§ Directions: After finding the line with "(args : list ctype)" in the data below, set down exactly each line through the one with "Definition fld (t", inclusive, and stop there.

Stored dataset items
Lemma ev_loop_turn_handles_all_witness :
  exists s2, ev_loop_turn (IoUring0 := busy_uring) (LoopHost0 := rec_host_loop)
               rec_store rec_callback (wrap_loop, []) = Ret (tt, s2) /\
             snd s2 = [(RQueuePoll, 1); (RSlot 0, 7)] /\ cq_pending (fst s2) = [].
Proof.
  destruct (@ev_loop_turn_handles_all _ unit busy_uring rec_host_loop rec_store rec_callback
              (wrap_loop, []) (proj2 wrap_loop_wf) rec_keeps_cq) as [w H].
  assert (Hc : complete_all rec_store rec_callback (cq_pending wrap_loop) (wrap_loop, []) =
               Ret (tt, (wrap_loop, [(RQueuePoll, 1); (RSlot 0, 7)]))) by reflexivity.
  cbv zeta in H. cbn [host_loop host_set rec_host_loop fst snd] in H. rewrite Hc in H.
  destruct H as (s2 & H1 & H2 & H3).
  exists s2. split; [exact H1|]. split; [rewrite H2; reflexivity|exact H3].
Defined.
(* ===== verification/CStr.v ===== *)
(** * C strings and the library functions the program calls on them

    A [char] array is a list of bytes (values 0..255); a C string is the part
    before the first NUL. *)

From stdpp Require Import base numbers list list_numbers.
From S2P Require Import Prelude.

Open Scope Z_scope.

(** The C string held in a buffer; [None] when no byte is NUL, in which case
    reading it as a string runs past the array. *)
Fixpoint c_string (buf : list Z) : option (list Z) :=
  match buf with
  | [] => None
  | c :: buf => if c =? 0 then Some [] else cons c <$> c_string buf
  end.

(** Text without a NUL byte. *)
Definition no_nul (s : list Z) : Prop := Forall (fun c => c <> 0) s.

(** [strncpy(dst, src, n)] on a destination of exactly [n] bytes: at most [n]
    bytes of the string, padded with NULs. *)
Definition strncpy (src : list Z) (n : nat) : list Z :=
  take n (src ++ replicate n 0).

Lemma length_strncpy src n : length (strncpy src n) = n.
Proof. unfold strncpy. rewrite length_take, length_app, length_replicate. lia. Qed.

Lemma c_string_app s buf : no_nul s -> c_string (s ++ 0 :: buf) = Some s.
Proof.
  induction 1 as [|c s Hc _ IH]; simpl; [done|].
  destruct (Z.eqb_spec c 0); [done|]. by rewrite IH.
Qed.

Lemma c_string_none buf : no_nul buf -> c_string buf = None.
Proof.
  induction 1 as [|c s Hc _ IH]; simpl; [done|].
  destruct (Z.eqb_spec c 0); [done|]. by rewrite IH.
Qed.

Lemma c_string_no_nul buf s : c_string buf = Some s -> no_nul s.
Proof.
  revert s. induction buf as [|c buf IH]; intros s; simpl; [done|].
  destruct (Z.eqb_spec c 0) as [|Hc]; [intros [= <-]; constructor|].
  intros (s' & Hs & ->)%fmap_Some. constructor; [done|by apply IH].
Qed.

Lemma c_string_shape buf s :
  c_string buf = Some s -> exists rest, buf = s ++ 0 :: rest.
Proof.
  revert s. induction buf as [|c buf IH]; intros s; simpl; [done|].
  destruct (Z.eqb_spec c 0) as [->|Hc]; [intros [= <-]; by exists buf|].
  intros (s' & Hs & ->)%fmap_Some. destruct (IH s' Hs) as [rest ->]. by exists rest.
Qed.

(** A string that fits with its terminator is copied whole. *)
Lemma strncpy_short src n :
  (length src < n)%nat ->
  strncpy src n = src ++ 0 :: replicate (n - length src - 1) 0.
Proof.
  intros Hl. unfold strncpy. rewrite take_app_ge by lia. f_equal.
  rewrite take_replicate.
  replace ((n - length src) `min` n)%nat with (S (n - length src - 1)) by lia. done.
Qed.

(** A string as long as the destination leaves it without a terminator. *)
Lemma strncpy_long src n : (n <= length src)%nat -> strncpy src n = take n src.
Proof. intros. unfold strncpy. by rewrite take_app_le. Qed.

(** [strtoll(s, NULL, 0)]: optional blanks and sign, then a hexadecimal
    ([0x]), octal (leading [0]) or decimal number, saturating at the limits of
    [long long]; 0 when there are no digits. *)
Definition is_space (c : Z) : bool := (c =? 32) || ((9 <=? c) && (c <=? 13)).

Fixpoint skip_spaces (s : list Z) : list Z :=
  match s with
  | c :: s' => if is_space c then skip_spaces s' else s
  | [] => []
  end.

Definition digit_val (c : Z) : option Z :=
  if (48 <=? c) && (c <=? 57) then Some (c - 48)
  else if (97 <=? c) && (c <=? 122) then Some (c - 87)
  else if (65 <=? c) && (c <=? 90) then Some (c - 55)
  else None.

Fixpoint digits (base : Z) (acc : Z) (s : list Z) : Z :=
  match s with
  | c :: s' =>
      match digit_val c with
      | Some d => if d <? base then digits base (acc * base + d) s' else acc
      | None => acc
      end
  | [] => acc
  end.

Definition strtoll_clamp (z : Z) : Z := Z.max (- 2 ^ 63) (Z.min (2 ^ 63 - 1) z).

(** Is [s] "x" or "X" followed by a hexadecimal digit? *)
Definition hex_prefix (s : list Z) : bool :=
  match s with
  | x :: d :: _ => ((x =? 120) || (x =? 88)) &&
      match digit_val d with Some v => v <? 16 | None => false end
  | _ => false
  end.

Definition strtoll_unsigned (s : list Z) : Z :=
  match s with
  | 48 :: s' => if hex_prefix s' then digits 16 0 (drop 1 s') else digits 8 0 s'
  | _ => digits 10 0 s
  end.

Definition strtoll (s : list Z) : Z :=
  let s := skip_spaces s in
  match s with
  | 45 :: s' => strtoll_clamp (- strtoll_unsigned s')
  | 43 :: s' => strtoll_clamp (strtoll_unsigned s')
  | _ => strtoll_clamp (strtoll_unsigned s)
  end.

Lemma strtoll_range s : - 2 ^ 63 <= strtoll s < 2 ^ 63.
Proof.
  assert (H : forall z, - 2 ^ 63 <= strtoll_clamp z < 2 ^ 63) by (unfold strtoll_clamp; lia).
  unfold strtoll. repeat case_match; apply H.
Qed.

Example strtoll_examples :
  strtoll [50; 48] = 20 /\ strtoll [48; 120; 49; 70] = 31 /\ strtoll [48; 49; 55] = 15 /\
  strtoll [45; 49] = -1 /\ strtoll [97] = 0.
Proof. repeat split. Qed.
(* ===== verification/CTypes.v ===== *)
(** * C type declarations and their layout

    The declarations of a header as data, and the layout the compiler gives
    them: sizes, alignments and the offset of every member, bit-fields, packed
    and anonymous members included, by the rules of the System V ABI for 64-bit
    little-endian targets (those of BPF are the same for these types). A header
    is laid out declaration by declaration, so a type has to be complete before
    it is used by value. *)

From stdpp Require Import base numbers list strings gmap.
From Stdlib Require Import ZArith Lia.
From S2P Require Import Prelude.

Open Scope Z_scope.

(** ** Declarations *)

Inductive base : Set :=
  | Void | Bool | Char | SChar | UChar | Short | UShort | Int | UInt
  | Long | ULong | LongLong | ULongLong | Int128 | UInt128.

Inductive su : Set := StructKind | UnionKind.

(** A member of a structure or union: its name, if it has one, its type and its
    width, if it is a bit-field. [Anon] is a structure or union without a tag,
    with whether it is packed, [AnonEnum] an enumeration without a tag. Array
    lengths that are missing are 0. *)
Inductive ctype : Set :=
  | Base (b : base)
  | Ptr (t : ctype)
  | Fun (ret : ctype) (args : list ctype)
  | Array (t : ctype) (n : Z)
  | Const (t : ctype)
  | Volatile (t : ctype)
  | Struct (tag : string)
  | Union (tag : string)
  | Enum (tag : string)
  | Typedef (name : string)
  | AnonEnum (l : list (string * Z))
  | Anon (k : su) (packed : bool) (ms : list member)
with member : Set :=
  | Member (name : option string) (t : ctype) (width : option Z).

(** Enumerators are given with their values; [byte] is the mode attribute. *)
Inductive decl : Set :=
  | DeclSu (k : su) (tag : string) (packed : bool) (ms : list member)
  | DeclEnum (tag : option string) (byte : bool) (l : list (string * Z))
  | DeclTypedef (name : string) (t : ctype)
  | DeclExtern (name : string) (t : ctype).

(** Abbreviations in which the declarations are written. *)
Definition fld (t : ctype) (name : string) : member := Member (Some name) t None.
Definition bits (t : ctype) (name : string) (w : Z) : member := Member (Some name) t (Some w).
Definition pad (t : ctype) (w : Z) : member := Member None t (Some w).
Definition anon (t : ctype) : member := Member None t None.
Definition struct_ (tag : string) (ms : list member) : decl := DeclSu StructKind tag false ms.
Definition union_ (tag : string) (ms : list member) : decl := DeclSu UnionKind tag false ms.
Definition enum_ (tag : string) (l : list (string * Z)) : decl := DeclEnum (Some tag) false l.
Definition struct_ctl_table_header : decl :=
  struct_ "ctl_table_header" [
    anon (Anon UnionKind false [
      anon (Anon StructKind false [
        fld (Ptr (Const (Struct "ctl_table"))) "ctl_table";
        fld (Base Int) "ctl_table_size";
        fld (Base Int) "used";
        fld (Base Int) "count";
        fld (Base Int) "nreg"]);
      fld (Struct "callback_head") "rcu"]);
    fld (Ptr (Struct "completion")) "unregistering";
    fld (Ptr (Const (Struct "ctl_table"))) "ctl_table_arg";
    fld (Ptr (Struct "ctl_table_root")) "root";
    fld (Ptr (Struct "ctl_table_set")) "set";
    fld (Ptr (Struct "ctl_dir")) "parent";
    fld (Ptr (Struct "ctl_node")) "node";
    fld (Struct "hlist_head") "inodes";
    fld (AnonEnum [("SYSCTL_TABLE_TYPE_DEFAULT", 0); ("SYSCTL_TABLE_TYPE_PERMANENTLY_EMPTY", 1)]) "type"].

Definition struct_ctl_dir : decl :=
  struct_ "ctl_dir" [
    fld (Struct "ctl_table_header") "header";
    fld (Struct "rb_root") "root"].

Definition struct_ctl_table_set : decl :=
  struct_ "ctl_table_set" [
    fld (Ptr (Fun (Base Int) [Ptr (Struct "ctl_table_set")])) "is_seen";
    fld (Struct "ctl_dir") "dir"].

Definition struct_hlist_bl_node : decl :=
  struct_ "hlist_bl_node" [
    fld (Ptr (Struct "hlist_bl_node")) "next";
    fld (Ptr (Ptr (Struct "hlist_bl_node"))) "pprev"].

Definition struct_qstr : decl :=
  struct_ "qstr" [
    anon (Anon UnionKind false [
      anon (Anon StructKind false [
        fld (Typedef "u32") "hash";
        fld (Typedef "u32") "len"]);
      fld (Typedef "u64") "hash_len"]);
    fld (Ptr (Const (Base UChar))) "name"].

Definition union_shortname_store : decl :=
  union_ "shortname_store" [
    fld (Array (Base UChar) 40) "string";
    fld (Array (Base ULong) 5) "words"].

Definition struct_lockref : decl :=
  struct_ "lockref" [
    anon (Anon UnionKind false [
      fld (Typedef "__u64") "lock_count";
      anon (Anon StructKind false [
        fld (Typedef "spinlock_t") "lock";
        fld (Base Int) "count"])])].

Definition struct_dentry : decl :=
  struct_ "dentry" [
    fld (Base UInt) "d_flags";
    fld (Typedef "seqcount_spinlock_t") "d_seq";
    fld (Struct "hlist_bl_node") "d_hash";
    fld (Ptr (Struct "dentry")) "d_parent";
    anon (Anon UnionKind false [
      fld (Struct "qstr") "__d_name";
      fld (Const (Struct "qstr")) "d_name"]);
    fld (Ptr (Struct "inode")) "d_inode";
    fld (Union "shortname_store") "d_shortname";
    fld (Ptr (Const (Struct "dentry_operations"))) "d_op";
    fld (Ptr (Struct "super_block")) "d_sb";
    fld (Base ULong) "d_time";
    fld (Ptr (Base Void)) "d_fsdata";
    fld (Struct "lockref") "d_lockref";
    anon (Anon UnionKind false [
      fld (Struct "list_head") "d_lru";
      fld (Ptr (Typedef "wait_queue_head_t")) "d_wait"]);
    fld (Struct "hlist_node") "d_sib";
    fld (Struct "hlist_head") "d_children";
    anon (Anon UnionKind false [
      fld (Struct "hlist_node") "d_alias";
      fld (Struct "hlist_bl_node") "d_in_lookup_hash";
      fld (Struct "callback_head") "d_rcu";
      fld (Ptr (Struct "completion_list")) "waiters"])].

Definition struct_dentry_operations : decl :=
  struct_ "dentry_operations" [
    fld (Ptr (Fun (Base Int) [Ptr (Struct "inode"); Ptr (Const (Struct "qstr")); Ptr (Struct "dentry"); Base
        UInt])) "d_revalidate";
    fld (Ptr (Fun (Base Int) [Ptr (Struct "dentry"); Base UInt])) "d_weak_revalidate";
    fld (Ptr (Fun (Base Int) [Ptr (Const (Struct "dentry")); Ptr (Struct "qstr")])) "d_hash";
    fld (Ptr (Fun (Base Int) [Ptr (Const (Struct "dentry")); Base UInt; Ptr (Const (Base Char)); Ptr (Const
        (Struct "qstr"))])) "d_compare";
    fld (Ptr (Fun (Base Int) [Ptr (Const (Struct "dentry"))])) "d_delete";
    fld (Ptr (Fun (Base Int) [Ptr (Struct "dentry")])) "d_init";
    fld (Ptr (Fun (Base Void) [Ptr (Struct "dentry")])) "d_release";
    fld (Ptr (Fun (Base Void) [Ptr (Struct "dentry")])) "d_prune";
    fld (Ptr (Fun (Base Void) [Ptr (Struct "dentry"); Ptr (Struct "inode")])) "d_iput";
    fld (Ptr (Fun (Ptr (Base Char)) [Ptr (Struct "dentry"); Ptr (Base Char); Base Int])) "d_dname";
    fld (Ptr (Fun (Ptr (Struct "vfsmount")) [Ptr (Struct "path")])) "d_automount";
    fld (Ptr (Fun (Base Int) [Ptr (Const (Struct "path")); Typedef "bool"])) "d_manage";
    fld (Ptr (Fun (Ptr (Struct "dentry")) [Ptr (Struct "dentry"); Enum "d_real_type"])) "d_real";
    fld (Ptr (Fun (Typedef "bool") [Ptr (Const (Struct "dentry"))])) "d_unalias_trylock";
    fld (Ptr (Fun (Base Void) [Ptr (Const (Struct "dentry"))])) "d_unalias_unlock";
    pad (Base Long) 64].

§ Result for this task:
  | Fun (ret : ctype) (args : list ctype)
  | Array (t : ctype) (n : Z)
  | Const (t : ctype)
  | Volatile (t : ctype)
  | Struct (tag : string)
  | Union (tag : string)
  | Enum (tag : string)
  | Typedef (name : string)
  | AnonEnum (l : list (string * Z))
  | Anon (k : su) (packed : bool) (ms : list member)
with member : Set :=
  | Member (name : option string) (t : ctype) (width : option Z).

(** Enumerators are given with their values; [byte] is the mode attribute. *)
Inductive decl : Set :=
  | DeclSu (k : su) (tag : string) (packed : bool) (ms : list member)
  | DeclEnum (tag : option string) (byte : bool) (l : list (string * Z))
  | DeclTypedef (name : string) (t : ctype)
  | DeclExtern (name : string) (t : ctype).

(** Abbreviations in which the declarations are written. *)
Definition fld (t : ctype) (name : string) : member := Member (Some name) t None.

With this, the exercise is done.